Dataset entries

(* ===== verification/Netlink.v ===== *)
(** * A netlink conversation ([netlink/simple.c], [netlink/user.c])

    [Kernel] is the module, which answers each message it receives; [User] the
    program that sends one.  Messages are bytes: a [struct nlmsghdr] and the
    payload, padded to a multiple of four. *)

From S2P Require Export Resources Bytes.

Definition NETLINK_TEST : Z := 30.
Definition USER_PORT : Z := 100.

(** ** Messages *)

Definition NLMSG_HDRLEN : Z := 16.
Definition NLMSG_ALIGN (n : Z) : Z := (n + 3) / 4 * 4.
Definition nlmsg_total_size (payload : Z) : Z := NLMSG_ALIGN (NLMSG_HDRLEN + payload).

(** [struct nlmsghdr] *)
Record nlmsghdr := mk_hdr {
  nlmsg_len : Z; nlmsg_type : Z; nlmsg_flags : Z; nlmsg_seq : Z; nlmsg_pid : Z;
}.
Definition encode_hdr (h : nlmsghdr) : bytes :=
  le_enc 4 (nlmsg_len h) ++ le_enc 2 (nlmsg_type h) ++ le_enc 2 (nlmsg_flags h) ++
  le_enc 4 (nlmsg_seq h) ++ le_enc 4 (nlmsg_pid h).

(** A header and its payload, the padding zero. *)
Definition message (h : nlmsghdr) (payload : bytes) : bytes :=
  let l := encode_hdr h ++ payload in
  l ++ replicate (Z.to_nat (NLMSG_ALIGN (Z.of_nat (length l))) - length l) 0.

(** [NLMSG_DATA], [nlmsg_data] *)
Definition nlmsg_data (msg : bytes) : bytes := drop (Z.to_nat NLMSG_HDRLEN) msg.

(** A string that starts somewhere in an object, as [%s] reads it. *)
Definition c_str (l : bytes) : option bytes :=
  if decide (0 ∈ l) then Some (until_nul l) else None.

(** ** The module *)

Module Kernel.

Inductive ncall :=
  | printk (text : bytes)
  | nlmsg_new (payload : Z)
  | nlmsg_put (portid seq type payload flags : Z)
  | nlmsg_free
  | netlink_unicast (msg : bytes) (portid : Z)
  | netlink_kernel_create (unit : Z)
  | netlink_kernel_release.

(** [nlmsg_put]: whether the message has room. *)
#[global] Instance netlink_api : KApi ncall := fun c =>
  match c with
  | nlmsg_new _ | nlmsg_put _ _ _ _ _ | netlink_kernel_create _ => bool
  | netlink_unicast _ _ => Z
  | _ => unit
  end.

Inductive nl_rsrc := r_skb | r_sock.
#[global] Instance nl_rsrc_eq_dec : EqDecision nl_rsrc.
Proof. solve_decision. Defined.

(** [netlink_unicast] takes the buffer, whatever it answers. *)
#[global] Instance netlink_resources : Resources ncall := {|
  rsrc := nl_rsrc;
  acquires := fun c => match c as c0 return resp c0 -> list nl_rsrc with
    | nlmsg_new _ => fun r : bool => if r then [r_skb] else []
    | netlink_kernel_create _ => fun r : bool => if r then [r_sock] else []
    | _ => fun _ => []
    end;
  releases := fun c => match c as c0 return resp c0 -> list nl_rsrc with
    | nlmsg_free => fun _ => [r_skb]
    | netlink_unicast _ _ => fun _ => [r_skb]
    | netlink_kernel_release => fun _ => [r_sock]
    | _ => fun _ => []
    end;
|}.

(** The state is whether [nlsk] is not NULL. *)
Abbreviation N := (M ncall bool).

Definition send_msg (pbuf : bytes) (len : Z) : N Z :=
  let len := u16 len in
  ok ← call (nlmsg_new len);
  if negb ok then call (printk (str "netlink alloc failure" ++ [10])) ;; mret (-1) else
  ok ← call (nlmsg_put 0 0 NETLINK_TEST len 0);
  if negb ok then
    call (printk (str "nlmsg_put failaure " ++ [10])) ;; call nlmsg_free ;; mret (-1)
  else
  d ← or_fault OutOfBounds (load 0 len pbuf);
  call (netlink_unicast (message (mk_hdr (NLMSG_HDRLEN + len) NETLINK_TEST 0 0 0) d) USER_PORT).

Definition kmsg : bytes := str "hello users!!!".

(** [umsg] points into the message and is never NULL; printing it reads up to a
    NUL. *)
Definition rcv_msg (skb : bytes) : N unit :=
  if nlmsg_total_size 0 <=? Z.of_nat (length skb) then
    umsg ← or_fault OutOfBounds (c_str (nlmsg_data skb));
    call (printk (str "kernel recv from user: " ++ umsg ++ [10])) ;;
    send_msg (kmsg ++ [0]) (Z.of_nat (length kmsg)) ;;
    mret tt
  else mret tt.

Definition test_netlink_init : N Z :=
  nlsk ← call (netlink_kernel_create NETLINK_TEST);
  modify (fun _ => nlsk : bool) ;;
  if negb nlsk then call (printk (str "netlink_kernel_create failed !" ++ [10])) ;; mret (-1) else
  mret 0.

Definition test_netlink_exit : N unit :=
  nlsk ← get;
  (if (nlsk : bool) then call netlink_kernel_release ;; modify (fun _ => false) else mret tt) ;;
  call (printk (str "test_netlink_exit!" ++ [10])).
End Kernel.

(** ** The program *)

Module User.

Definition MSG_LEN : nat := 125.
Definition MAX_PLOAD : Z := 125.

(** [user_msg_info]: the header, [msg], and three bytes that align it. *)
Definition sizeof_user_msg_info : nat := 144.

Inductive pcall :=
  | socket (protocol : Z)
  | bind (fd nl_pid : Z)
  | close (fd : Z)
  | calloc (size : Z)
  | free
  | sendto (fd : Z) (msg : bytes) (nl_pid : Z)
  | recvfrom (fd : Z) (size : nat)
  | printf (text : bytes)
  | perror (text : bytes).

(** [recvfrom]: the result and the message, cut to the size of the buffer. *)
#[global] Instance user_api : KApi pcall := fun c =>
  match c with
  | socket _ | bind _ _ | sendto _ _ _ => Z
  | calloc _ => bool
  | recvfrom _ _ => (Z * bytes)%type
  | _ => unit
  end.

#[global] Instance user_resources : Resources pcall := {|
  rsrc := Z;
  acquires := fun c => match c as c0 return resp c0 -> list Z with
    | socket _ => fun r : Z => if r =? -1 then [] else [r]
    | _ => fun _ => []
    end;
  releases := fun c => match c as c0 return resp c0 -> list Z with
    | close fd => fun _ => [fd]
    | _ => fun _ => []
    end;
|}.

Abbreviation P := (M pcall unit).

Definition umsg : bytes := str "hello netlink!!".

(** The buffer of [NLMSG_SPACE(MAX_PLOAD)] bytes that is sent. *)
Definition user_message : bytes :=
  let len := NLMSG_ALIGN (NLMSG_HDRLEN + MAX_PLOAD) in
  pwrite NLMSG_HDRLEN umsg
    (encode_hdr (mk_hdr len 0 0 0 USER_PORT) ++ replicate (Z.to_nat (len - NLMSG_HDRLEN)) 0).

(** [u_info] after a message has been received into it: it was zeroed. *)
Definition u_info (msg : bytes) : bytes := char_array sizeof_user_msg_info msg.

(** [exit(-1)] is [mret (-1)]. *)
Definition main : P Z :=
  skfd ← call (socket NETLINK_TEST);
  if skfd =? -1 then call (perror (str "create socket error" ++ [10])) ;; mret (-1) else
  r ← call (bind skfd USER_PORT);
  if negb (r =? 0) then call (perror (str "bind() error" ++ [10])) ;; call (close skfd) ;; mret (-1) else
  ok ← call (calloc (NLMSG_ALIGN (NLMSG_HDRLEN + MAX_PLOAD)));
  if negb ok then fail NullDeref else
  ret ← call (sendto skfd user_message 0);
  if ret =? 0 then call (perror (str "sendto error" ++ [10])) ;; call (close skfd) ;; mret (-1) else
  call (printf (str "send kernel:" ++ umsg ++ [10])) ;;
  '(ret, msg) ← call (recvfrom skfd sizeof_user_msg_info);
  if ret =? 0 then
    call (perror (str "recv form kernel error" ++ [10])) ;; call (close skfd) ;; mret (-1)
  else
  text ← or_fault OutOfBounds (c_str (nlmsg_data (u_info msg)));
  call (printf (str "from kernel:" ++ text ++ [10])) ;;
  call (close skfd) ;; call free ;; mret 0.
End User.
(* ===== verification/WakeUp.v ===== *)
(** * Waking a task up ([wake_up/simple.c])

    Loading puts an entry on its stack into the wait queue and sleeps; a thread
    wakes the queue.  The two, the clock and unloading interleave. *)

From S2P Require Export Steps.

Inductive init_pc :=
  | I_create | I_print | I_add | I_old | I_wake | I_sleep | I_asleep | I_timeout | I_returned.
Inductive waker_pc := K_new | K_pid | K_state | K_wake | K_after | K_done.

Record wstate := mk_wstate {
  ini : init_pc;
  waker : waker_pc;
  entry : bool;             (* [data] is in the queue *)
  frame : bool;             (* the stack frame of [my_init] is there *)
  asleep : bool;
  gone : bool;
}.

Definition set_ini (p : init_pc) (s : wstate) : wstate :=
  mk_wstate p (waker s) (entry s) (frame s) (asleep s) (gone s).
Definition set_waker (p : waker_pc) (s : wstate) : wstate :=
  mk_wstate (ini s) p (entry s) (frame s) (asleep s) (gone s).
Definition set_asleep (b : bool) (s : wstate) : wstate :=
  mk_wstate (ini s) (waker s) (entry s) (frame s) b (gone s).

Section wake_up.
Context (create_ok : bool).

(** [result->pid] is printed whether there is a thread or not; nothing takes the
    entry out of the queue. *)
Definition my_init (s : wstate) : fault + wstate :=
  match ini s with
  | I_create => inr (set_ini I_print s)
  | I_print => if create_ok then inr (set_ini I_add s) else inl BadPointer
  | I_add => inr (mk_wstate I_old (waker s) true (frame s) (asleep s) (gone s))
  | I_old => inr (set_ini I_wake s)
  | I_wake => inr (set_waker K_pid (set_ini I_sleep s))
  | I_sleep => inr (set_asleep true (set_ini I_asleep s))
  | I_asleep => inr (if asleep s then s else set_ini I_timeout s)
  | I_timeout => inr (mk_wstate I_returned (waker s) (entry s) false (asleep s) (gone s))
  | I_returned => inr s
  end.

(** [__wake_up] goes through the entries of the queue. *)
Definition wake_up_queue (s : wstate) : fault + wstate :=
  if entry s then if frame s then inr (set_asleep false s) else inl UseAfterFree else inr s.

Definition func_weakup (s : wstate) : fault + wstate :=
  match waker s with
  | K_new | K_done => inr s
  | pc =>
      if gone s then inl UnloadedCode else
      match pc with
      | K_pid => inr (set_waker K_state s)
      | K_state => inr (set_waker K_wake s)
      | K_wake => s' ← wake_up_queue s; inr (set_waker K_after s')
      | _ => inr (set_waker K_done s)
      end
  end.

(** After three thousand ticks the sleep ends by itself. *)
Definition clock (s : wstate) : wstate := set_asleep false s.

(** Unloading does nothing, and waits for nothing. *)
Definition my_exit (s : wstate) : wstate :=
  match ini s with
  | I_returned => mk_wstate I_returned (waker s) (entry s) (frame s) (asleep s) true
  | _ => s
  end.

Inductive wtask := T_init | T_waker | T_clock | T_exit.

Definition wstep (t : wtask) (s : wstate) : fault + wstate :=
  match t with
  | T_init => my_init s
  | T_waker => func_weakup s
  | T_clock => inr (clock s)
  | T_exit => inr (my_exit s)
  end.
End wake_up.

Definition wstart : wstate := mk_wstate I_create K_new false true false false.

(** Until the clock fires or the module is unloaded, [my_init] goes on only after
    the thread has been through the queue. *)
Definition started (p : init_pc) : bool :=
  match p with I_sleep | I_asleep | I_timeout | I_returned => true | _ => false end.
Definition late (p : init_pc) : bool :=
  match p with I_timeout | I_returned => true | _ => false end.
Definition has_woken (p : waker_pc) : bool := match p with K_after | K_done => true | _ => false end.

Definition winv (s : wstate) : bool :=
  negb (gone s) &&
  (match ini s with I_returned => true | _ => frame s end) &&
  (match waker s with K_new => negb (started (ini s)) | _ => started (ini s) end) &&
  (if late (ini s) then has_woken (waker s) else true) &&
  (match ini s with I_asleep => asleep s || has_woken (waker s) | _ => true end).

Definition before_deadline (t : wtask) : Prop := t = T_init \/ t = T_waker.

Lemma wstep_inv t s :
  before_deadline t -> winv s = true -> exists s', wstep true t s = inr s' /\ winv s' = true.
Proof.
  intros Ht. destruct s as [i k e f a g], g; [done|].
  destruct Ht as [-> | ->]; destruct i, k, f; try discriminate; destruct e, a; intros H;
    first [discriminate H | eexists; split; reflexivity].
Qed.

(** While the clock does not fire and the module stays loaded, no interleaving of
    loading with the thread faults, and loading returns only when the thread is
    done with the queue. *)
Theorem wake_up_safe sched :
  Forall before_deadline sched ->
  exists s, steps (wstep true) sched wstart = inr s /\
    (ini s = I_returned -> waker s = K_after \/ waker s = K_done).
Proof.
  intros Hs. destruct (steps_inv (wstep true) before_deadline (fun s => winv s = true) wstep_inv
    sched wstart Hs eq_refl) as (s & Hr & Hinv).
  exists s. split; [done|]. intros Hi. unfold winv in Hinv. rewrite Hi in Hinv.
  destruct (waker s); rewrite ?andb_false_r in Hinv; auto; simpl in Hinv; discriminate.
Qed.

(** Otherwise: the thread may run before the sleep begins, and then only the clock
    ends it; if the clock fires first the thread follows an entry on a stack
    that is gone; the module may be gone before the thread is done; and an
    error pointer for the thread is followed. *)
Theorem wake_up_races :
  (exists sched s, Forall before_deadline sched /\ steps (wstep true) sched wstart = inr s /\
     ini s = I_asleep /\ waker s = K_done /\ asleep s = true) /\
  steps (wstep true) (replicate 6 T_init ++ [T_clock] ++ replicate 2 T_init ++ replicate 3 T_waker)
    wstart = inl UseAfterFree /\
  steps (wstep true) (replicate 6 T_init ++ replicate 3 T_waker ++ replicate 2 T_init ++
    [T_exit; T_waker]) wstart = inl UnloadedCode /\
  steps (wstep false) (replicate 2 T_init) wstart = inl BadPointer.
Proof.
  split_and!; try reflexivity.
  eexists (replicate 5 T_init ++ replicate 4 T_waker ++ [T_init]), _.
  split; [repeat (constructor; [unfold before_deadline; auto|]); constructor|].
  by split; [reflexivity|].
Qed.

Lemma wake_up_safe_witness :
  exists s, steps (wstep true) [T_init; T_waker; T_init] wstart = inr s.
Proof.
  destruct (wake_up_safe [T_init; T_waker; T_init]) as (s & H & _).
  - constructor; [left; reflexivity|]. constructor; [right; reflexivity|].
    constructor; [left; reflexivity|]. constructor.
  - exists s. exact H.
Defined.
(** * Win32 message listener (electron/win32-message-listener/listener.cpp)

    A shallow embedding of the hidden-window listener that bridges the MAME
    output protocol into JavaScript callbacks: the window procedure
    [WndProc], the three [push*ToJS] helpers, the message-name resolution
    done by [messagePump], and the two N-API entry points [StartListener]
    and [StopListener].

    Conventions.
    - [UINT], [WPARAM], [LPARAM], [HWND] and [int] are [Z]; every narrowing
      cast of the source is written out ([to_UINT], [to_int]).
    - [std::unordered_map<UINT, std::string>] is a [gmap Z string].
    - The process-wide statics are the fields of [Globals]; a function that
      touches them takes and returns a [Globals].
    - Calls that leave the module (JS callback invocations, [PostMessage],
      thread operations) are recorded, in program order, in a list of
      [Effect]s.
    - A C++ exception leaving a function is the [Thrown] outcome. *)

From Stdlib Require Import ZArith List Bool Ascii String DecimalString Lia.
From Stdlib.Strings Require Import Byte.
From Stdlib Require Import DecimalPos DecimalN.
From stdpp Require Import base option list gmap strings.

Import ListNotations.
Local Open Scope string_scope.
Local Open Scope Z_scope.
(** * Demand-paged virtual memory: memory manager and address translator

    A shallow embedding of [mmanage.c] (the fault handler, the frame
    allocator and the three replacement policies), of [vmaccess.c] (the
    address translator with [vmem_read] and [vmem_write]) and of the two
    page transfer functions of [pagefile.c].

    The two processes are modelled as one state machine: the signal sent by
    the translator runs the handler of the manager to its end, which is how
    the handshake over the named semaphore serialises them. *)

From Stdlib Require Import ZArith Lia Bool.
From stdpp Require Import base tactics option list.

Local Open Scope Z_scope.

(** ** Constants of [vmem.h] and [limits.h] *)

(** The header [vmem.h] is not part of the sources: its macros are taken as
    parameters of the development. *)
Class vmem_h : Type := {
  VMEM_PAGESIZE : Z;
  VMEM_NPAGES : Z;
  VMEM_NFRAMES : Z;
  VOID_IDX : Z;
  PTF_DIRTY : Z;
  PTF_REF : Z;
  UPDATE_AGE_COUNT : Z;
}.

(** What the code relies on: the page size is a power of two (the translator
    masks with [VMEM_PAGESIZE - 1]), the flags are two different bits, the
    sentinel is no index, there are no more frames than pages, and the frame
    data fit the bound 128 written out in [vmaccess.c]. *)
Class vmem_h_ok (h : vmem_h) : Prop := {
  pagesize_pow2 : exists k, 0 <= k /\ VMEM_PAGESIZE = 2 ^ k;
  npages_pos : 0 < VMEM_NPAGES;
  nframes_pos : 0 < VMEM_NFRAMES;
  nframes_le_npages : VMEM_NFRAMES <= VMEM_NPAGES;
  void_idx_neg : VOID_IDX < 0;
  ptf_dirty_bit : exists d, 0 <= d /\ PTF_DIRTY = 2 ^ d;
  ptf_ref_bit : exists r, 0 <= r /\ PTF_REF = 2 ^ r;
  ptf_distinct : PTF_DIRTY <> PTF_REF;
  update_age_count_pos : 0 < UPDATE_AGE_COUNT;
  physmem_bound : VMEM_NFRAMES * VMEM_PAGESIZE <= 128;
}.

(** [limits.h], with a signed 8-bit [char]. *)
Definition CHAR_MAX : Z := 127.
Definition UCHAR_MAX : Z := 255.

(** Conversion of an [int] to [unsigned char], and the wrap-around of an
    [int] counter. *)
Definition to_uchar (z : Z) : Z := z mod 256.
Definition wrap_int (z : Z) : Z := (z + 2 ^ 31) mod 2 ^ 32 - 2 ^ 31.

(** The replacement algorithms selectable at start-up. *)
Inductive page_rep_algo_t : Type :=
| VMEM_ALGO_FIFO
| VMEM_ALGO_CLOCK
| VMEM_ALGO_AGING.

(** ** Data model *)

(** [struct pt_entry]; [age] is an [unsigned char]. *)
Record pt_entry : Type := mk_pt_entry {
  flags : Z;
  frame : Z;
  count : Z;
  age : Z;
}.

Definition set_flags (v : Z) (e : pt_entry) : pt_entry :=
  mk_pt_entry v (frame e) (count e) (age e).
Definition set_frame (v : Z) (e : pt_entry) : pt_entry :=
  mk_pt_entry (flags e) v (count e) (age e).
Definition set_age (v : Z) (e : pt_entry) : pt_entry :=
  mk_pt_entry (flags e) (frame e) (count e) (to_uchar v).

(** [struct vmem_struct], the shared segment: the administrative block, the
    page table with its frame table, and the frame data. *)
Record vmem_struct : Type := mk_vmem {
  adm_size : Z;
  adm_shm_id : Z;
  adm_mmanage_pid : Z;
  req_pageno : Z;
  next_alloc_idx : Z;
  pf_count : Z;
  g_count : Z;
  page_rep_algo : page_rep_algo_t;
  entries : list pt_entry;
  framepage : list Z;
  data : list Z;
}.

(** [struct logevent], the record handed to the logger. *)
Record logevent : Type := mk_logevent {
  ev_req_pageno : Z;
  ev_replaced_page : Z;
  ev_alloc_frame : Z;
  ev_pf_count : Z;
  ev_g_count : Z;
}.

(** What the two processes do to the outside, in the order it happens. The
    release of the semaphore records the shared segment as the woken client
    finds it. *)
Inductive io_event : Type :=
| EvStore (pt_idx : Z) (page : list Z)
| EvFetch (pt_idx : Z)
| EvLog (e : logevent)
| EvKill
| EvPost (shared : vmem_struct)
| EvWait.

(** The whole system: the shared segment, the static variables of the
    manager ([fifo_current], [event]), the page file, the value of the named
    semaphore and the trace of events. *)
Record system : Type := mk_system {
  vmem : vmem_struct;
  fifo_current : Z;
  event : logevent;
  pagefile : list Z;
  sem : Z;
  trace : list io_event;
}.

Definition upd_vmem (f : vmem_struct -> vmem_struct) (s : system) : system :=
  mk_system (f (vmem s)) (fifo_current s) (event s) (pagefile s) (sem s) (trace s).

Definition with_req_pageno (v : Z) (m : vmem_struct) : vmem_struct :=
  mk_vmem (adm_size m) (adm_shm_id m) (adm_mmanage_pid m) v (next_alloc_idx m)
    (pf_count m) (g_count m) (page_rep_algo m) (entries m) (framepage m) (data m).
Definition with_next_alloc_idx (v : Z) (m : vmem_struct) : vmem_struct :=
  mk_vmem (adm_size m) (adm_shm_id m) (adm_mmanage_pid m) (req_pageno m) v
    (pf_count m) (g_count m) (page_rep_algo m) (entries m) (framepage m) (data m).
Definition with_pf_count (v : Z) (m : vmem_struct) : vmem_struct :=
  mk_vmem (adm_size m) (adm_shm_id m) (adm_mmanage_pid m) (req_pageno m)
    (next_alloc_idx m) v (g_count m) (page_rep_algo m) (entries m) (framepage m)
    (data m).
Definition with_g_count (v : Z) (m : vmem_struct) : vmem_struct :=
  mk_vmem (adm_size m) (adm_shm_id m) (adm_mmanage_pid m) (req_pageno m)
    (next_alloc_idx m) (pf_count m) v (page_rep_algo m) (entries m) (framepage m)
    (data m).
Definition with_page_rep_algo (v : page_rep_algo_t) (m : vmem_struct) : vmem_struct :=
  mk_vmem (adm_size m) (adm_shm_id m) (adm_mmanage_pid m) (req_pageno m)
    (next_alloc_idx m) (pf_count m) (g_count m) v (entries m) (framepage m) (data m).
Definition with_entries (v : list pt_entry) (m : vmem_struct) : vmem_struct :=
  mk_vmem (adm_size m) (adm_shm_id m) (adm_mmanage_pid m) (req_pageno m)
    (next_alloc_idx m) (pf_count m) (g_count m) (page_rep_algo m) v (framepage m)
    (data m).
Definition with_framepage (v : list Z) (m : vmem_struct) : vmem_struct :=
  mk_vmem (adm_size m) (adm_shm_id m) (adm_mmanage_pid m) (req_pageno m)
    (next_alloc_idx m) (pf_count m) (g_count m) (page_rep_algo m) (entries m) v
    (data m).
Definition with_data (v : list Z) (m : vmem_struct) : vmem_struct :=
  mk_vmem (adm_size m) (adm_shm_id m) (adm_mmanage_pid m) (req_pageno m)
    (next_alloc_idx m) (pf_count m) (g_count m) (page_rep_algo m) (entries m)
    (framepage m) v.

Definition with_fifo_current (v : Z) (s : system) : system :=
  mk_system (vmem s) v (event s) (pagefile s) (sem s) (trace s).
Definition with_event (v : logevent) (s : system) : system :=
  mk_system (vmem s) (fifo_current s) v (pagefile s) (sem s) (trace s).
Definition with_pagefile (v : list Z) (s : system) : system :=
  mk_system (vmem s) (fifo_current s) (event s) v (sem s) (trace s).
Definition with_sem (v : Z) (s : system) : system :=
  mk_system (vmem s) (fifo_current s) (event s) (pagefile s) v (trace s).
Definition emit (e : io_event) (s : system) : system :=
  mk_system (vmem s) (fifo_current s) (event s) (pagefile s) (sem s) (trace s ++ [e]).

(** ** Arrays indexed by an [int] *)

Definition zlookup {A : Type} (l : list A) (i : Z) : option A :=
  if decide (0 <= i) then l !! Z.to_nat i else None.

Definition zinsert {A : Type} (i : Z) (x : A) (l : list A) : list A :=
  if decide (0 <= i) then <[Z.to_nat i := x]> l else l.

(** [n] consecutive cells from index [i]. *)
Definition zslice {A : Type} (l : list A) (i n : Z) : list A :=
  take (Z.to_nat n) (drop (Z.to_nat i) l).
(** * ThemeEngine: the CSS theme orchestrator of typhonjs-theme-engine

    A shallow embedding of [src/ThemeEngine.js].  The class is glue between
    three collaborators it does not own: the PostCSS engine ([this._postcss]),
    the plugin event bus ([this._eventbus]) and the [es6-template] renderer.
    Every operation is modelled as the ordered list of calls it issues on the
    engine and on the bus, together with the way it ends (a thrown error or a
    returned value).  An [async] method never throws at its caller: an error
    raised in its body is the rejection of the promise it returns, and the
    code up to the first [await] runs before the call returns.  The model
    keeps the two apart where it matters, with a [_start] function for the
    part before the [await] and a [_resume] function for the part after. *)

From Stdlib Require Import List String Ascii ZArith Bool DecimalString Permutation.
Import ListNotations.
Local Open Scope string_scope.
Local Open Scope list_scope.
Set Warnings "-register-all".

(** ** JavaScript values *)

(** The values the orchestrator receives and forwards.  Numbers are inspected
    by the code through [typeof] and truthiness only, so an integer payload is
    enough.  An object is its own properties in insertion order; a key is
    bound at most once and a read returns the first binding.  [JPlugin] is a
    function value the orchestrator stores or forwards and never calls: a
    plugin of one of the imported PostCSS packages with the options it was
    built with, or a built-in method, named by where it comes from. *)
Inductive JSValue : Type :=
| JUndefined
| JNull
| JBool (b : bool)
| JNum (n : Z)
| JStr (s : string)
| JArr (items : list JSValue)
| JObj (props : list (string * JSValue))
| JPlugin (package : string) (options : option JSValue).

* Assignment: In the records above, find the line containing "Definition NLMSG_ALIGN (n" and restate word for word every line from the first through that one.

* Solution below:
(* ===== verification/Netlink.v ===== *)
(** * A netlink conversation ([netlink/simple.c], [netlink/user.c])

    [Kernel] is the module, which answers each message it receives; [User] the
    program that sends one.  Messages are bytes: a [struct nlmsghdr] and the
    payload, padded to a multiple of four. *)

From S2P Require Export Resources Bytes.

Definition NETLINK_TEST : Z := 30.
Definition USER_PORT : Z := 100.

(** ** Messages *)

Definition NLMSG_HDRLEN : Z := 16.
Definition NLMSG_ALIGN (n : Z) : Z := (n + 3) / 4 * 4.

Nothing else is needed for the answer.